### TASK TO CARRY OUT
The data must be transcribed exactly, with no line missing.
::::
(** * STGen custom UDP latency probe: client and server

    A shallow embedding of [protocols/custom_udp/custom_udp_client.c] and
    [protocols/custom_udp/custom_udp_server.c].

    Both programs overlay the header struct [stgen_hdr_t] on a raw byte
    buffer and hand that buffer to [sendto] / read it after [recvfrom].
    The embedding therefore keeps buffers as byte lists and makes the two
    things the C implementation decides explicit: the byte order of the
    host and the padding of the struct.  The client and the server are two
    processes and each has its own [abi].

    Integers are [Z] with the wrap-around of their C type written out. *)

From Stdlib Require Import ZArith List Lia String Ascii Bool DecimalString.
From coqutil Require Import Byte Word.LittleEndianList.
Import ListNotations.
Local Open Scope Z_scope.

(** ** C integer types *)

Definition u32 (z : Z) : Z := z mod 2 ^ 32.
Definition u64 (z : Z) : Z := z mod 2 ^ 64.

(** Conversion of an unsigned 64-bit value to [int64_t] (two's complement). *)
Definition to_int64 (z : Z) : Z :=
  let w := u64 z in if w <? 2 ^ 63 then w else w - 2 ^ 64.

(** Conversion of an [int] to [size_t], as the usual arithmetic conversions
    do when an [int] meets [sizeof] in a comparison.  The server prints an
    [int64_t] with [%ld], so [long] and [size_t] are 64 bits wide. *)
Definition to_size_t (n : Z) : Z := n mod 2 ^ 64.

(** ** Platform ABI *)

Inductive endianness : Set := LittleEndian | BigEndian.

(** [Packed]: the fields follow each other (a packed struct, or a target
    that aligns 64-bit integers to 4 bytes).  [Aligned]: [send_time_us] is
    aligned to 8 bytes, with 4 bytes of padding after [seq]. *)
Inductive layout : Set := Packed | Aligned.

Record abi : Set := { byte_order : endianness; hdr_layout : layout }.

Definition endianness_eqb (x y : endianness) : bool :=
  match x, y with
  | LittleEndian, LittleEndian | BigEndian, BigEndian => true
  | _, _ => false
  end.

Definition layout_eqb (x y : layout) : bool :=
  match x, y with
  | Packed, Packed | Aligned, Aligned => true
  | _, _ => false
  end.

(** ** Raw memory *)

Definition to_bytes (e : endianness) (n : nat) (v : Z) : list byte :=
  match e with
  | LittleEndian => le_split n v
  | BigEndian => rev (le_split n v)
  end.

Definition of_bytes (e : endianness) (bs : list byte) : Z :=
  match e with
  | LittleEndian => le_combine bs
  | BigEndian => le_combine (rev bs)
  end.

(** Read an [n]-byte unsigned integer at byte offset [off]. *)
Definition load (e : endianness) (n off : nat) (mem : list byte) : Z :=
  of_bytes e (firstn n (skipn off mem)).

(** Write an [n]-byte integer at byte offset [off]; the value is truncated
    to [n] bytes, which is the wrap-around of the unsigned type. *)
Definition store (e : endianness) (n off : nat) (v : Z) (mem : list byte)
  : list byte :=
  firstn off mem ++ to_bytes e n v ++ skipn (off + n) mem.

(** ** The header [stgen_hdr_t] *)

Module Wire.

(** Modelled from the spec: [stgen_compat.h], which declares
    [stgen_hdr_t] and [now_us], is not part of the sources.  The spec
    gives the header as [{sequence: uint32, send_time_us: uint64}], fields
    in this order, and [now_us] as returning a count of microseconds (the
    server stores it in a [uint64_t]). *)
Definition seq_size : nat := 4.
Definition send_time_size : nat := 8.

Definition seq_off : nat := 0.

Definition send_time_off (a : abi) : nat :=
  match hdr_layout a with Packed => 4 | Aligned => 8 end.

(** [sizeof(stgen_hdr_t)] *)
Definition sizeof_hdr (a : abi) : nat :=
  match hdr_layout a with Packed => 12 | Aligned => 16 end.

(** [hdr->seq] and [hdr->send_time_us] as rvalues *)
Definition get_seq (a : abi) (mem : list byte) : Z :=
  load (byte_order a) seq_size seq_off mem.

Definition get_send_time_us (a : abi) (mem : list byte) : Z :=
  load (byte_order a) send_time_size (send_time_off a) mem.

(** [hdr->seq = v] and [hdr->send_time_us = v] *)
Definition set_seq (a : abi) (v : Z) (mem : list byte) : list byte :=
  store (byte_order a) seq_size seq_off v mem.

Definition set_send_time_us (a : abi) (v : Z) (mem : list byte) : list byte :=
  store (byte_order a) send_time_size (send_time_off a) v mem.

(** The payload that follows the header in every datagram the client
    sends. *)
Definition payload_size : nat := 100.

Definition datagram_size (a : abi) : nat := (sizeof_hdr a + payload_size)%nat.

(** The header fields in network byte order (most significant byte first),
    as the spec's wire-protocol paragraph words it.  Used only to compare
    with what the client puts on the wire. *)
Definition network_order_seq (s : Z) : list byte := to_bytes BigEndian seq_size s.

Definition network_order_send_time (t : Z) : list byte :=
  to_bytes BigEndian send_time_size t.

(** The bytes a datagram carries in the two header fields. *)
Definition seq_bytes (mem : list byte) : list byte :=
  firstn seq_size (skipn seq_off mem).

Definition send_time_bytes (a : abi) (mem : list byte) : list byte :=
  firstn send_time_size (skipn (send_time_off a) mem).

End Wire.

(** ** Process status and text output *)

Inductive status : Set :=
| Running
| Exited (code : Z).

Definition newline : string := String (ascii_of_nat 10) EmptyString.

(** [%u] and [%ld] of a value already in the range of its type. *)
Definition decimal (z : Z) : string := NilZero.string_of_int (Z.to_int z).

(** [argv[0]]; glibc prints a null [%s] argument as [(null)]. *)
Definition argv0 (argv : list string) : string := nth 0 argv "(null)"%string.

(** [perror(s)], with [msg] the text of the current [errno]. *)
Definition perror (s msg : string) : string :=
  (s ++ ": " ++ msg ++ newline)%string.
::::
### RESULT OF THE TASK
(** * STGen custom UDP latency probe: client and server

    A shallow embedding of [protocols/custom_udp/custom_udp_client.c] and
    [protocols/custom_udp/custom_udp_server.c].

    Both programs overlay the header struct [stgen_hdr_t] on a raw byte
    buffer and hand that buffer to [sendto] / read it after [recvfrom].
    The embedding therefore keeps buffers as byte lists and makes the two
    things the C implementation decides explicit: the byte order of the
    host and the padding of the struct.  The client and the server are two
    processes and each has its own [abi].

    Integers are [Z] with the wrap-around of their C type written out. *)

From Stdlib Require Import ZArith List Lia String Ascii Bool DecimalString.
From coqutil Require Import Byte Word.LittleEndianList.
Import ListNotations.
Local Open Scope Z_scope.

(** ** C integer types *)

Definition u32 (z : Z) : Z := z mod 2 ^ 32.
Definition u64 (z : Z) : Z := z mod 2 ^ 64.

(** Conversion of an unsigned 64-bit value to [int64_t] (two's complement). *)
Definition to_int64 (z : Z) : Z :=
  let w := u64 z in if w <? 2 ^ 63 then w else w - 2 ^ 64.

(** Conversion of an [int] to [size_t], as the usual arithmetic conversions
    do when an [int] meets [sizeof] in a comparison.  The server prints an
    [int64_t] with [%ld], so [long] and [size_t] are 64 bits wide. *)
Definition to_size_t (n : Z) : Z := n mod 2 ^ 64.

(** ** Platform ABI *)

Inductive endianness : Set := LittleEndian | BigEndian.

(** [Packed]: the fields follow each other (a packed struct, or a target
    that aligns 64-bit integers to 4 bytes).  [Aligned]: [send_time_us] is
    aligned to 8 bytes, with 4 bytes of padding after [seq]. *)
Inductive layout : Set := Packed | Aligned.

Record abi : Set := { byte_order : endianness; hdr_layout : layout }.

Definition endianness_eqb (x y : endianness) : bool :=
  match x, y with
  | LittleEndian, LittleEndian | BigEndian, BigEndian => true
  | _, _ => false
  end.

Definition layout_eqb (x y : layout) : bool :=
  match x, y with
  | Packed, Packed | Aligned, Aligned => true
  | _, _ => false
  end.

(** ** Raw memory *)

Definition to_bytes (e : endianness) (n : nat) (v : Z) : list byte :=
  match e with
  | LittleEndian => le_split n v
  | BigEndian => rev (le_split n v)
  end.

Definition of_bytes (e : endianness) (bs : list byte) : Z :=
  match e with
  | LittleEndian => le_combine bs
  | BigEndian => le_combine (rev bs)
  end.

(** Read an [n]-byte unsigned integer at byte offset [off]. *)
Definition load (e : endianness) (n off : nat) (mem : list byte) : Z :=
  of_bytes e (firstn n (skipn off mem)).

(** Write an [n]-byte integer at byte offset [off]; the value is truncated
    to [n] bytes, which is the wrap-around of the unsigned type. *)
Definition store (e : endianness) (n off : nat) (v : Z) (mem : list byte)
  : list byte :=
  firstn off mem ++ to_bytes e n v ++ skipn (off + n) mem.

(** ** The header [stgen_hdr_t] *)

Module Wire.

(** Modelled from the spec: [stgen_compat.h], which declares
    [stgen_hdr_t] and [now_us], is not part of the sources.  The spec
    gives the header as [{sequence: uint32, send_time_us: uint64}], fields
    in this order, and [now_us] as returning a count of microseconds (the
    server stores it in a [uint64_t]). *)
Definition seq_size : nat := 4.
Definition send_time_size : nat := 8.

Definition seq_off : nat := 0.

Definition send_time_off (a : abi) : nat :=
  match hdr_layout a with Packed => 4 | Aligned => 8 end.

(** [sizeof(stgen_hdr_t)] *)
Definition sizeof_hdr (a : abi) : nat :=
  match hdr_layout a with Packed => 12 | Aligned => 16 end.

(** [hdr->seq] and [hdr->send_time_us] as rvalues *)
Definition get_seq (a : abi) (mem : list byte) : Z :=
  load (byte_order a) seq_size seq_off mem.

Definition get_send_time_us (a : abi) (mem : list byte) : Z :=
  load (byte_order a) send_time_size (send_time_off a) mem.

(** [hdr->seq = v] and [hdr->send_time_us = v] *)
Definition set_seq (a : abi) (v : Z) (mem : list byte) : list byte :=
  store (byte_order a) seq_size seq_off v mem.

Definition set_send_time_us (a : abi) (v : Z) (mem : list byte) : list byte :=
  store (byte_order a) send_time_size (send_time_off a) v mem.

(** The payload that follows the header in every datagram the client
    sends. *)
Definition payload_size : nat := 100.

Definition datagram_size (a : abi) : nat := (sizeof_hdr a + payload_size)%nat.

(** The header fields in network byte order (most significant byte first),
    as the spec's wire-protocol paragraph words it.  Used only to compare
    with what the client puts on the wire. *)
Definition network_order_seq (s : Z) : list byte := to_bytes BigEndian seq_size s.

Definition network_order_send_time (t : Z) : list byte :=
  to_bytes BigEndian send_time_size t.

(** The bytes a datagram carries in the two header fields. *)
Definition seq_bytes (mem : list byte) : list byte :=
  firstn seq_size (skipn seq_off mem).

Definition send_time_bytes (a : abi) (mem : list byte) : list byte :=
  firstn send_time_size (skipn (send_time_off a) mem).

End Wire.

(** ** Process status and text output *)

Inductive status : Set :=
| Running
| Exited (code : Z).

Definition newline : string := String (ascii_of_nat 10) EmptyString.

(** [%u] and [%ld] of a value already in the range of its type. *)
Definition decimal (z : Z) : string := NilZero.string_of_int (Z.to_int z).

(** [argv[0]]; glibc prints a null [%s] argument as [(null)]. *)
Definition argv0 (argv : list string) : string := nth 0 argv "(null)"%string.

(** [perror(s)], with [msg] the text of the current [errno]. *)
Definition perror (s msg : string) : string :=
  (s ++ ": " ++ msg ++ newline)%string.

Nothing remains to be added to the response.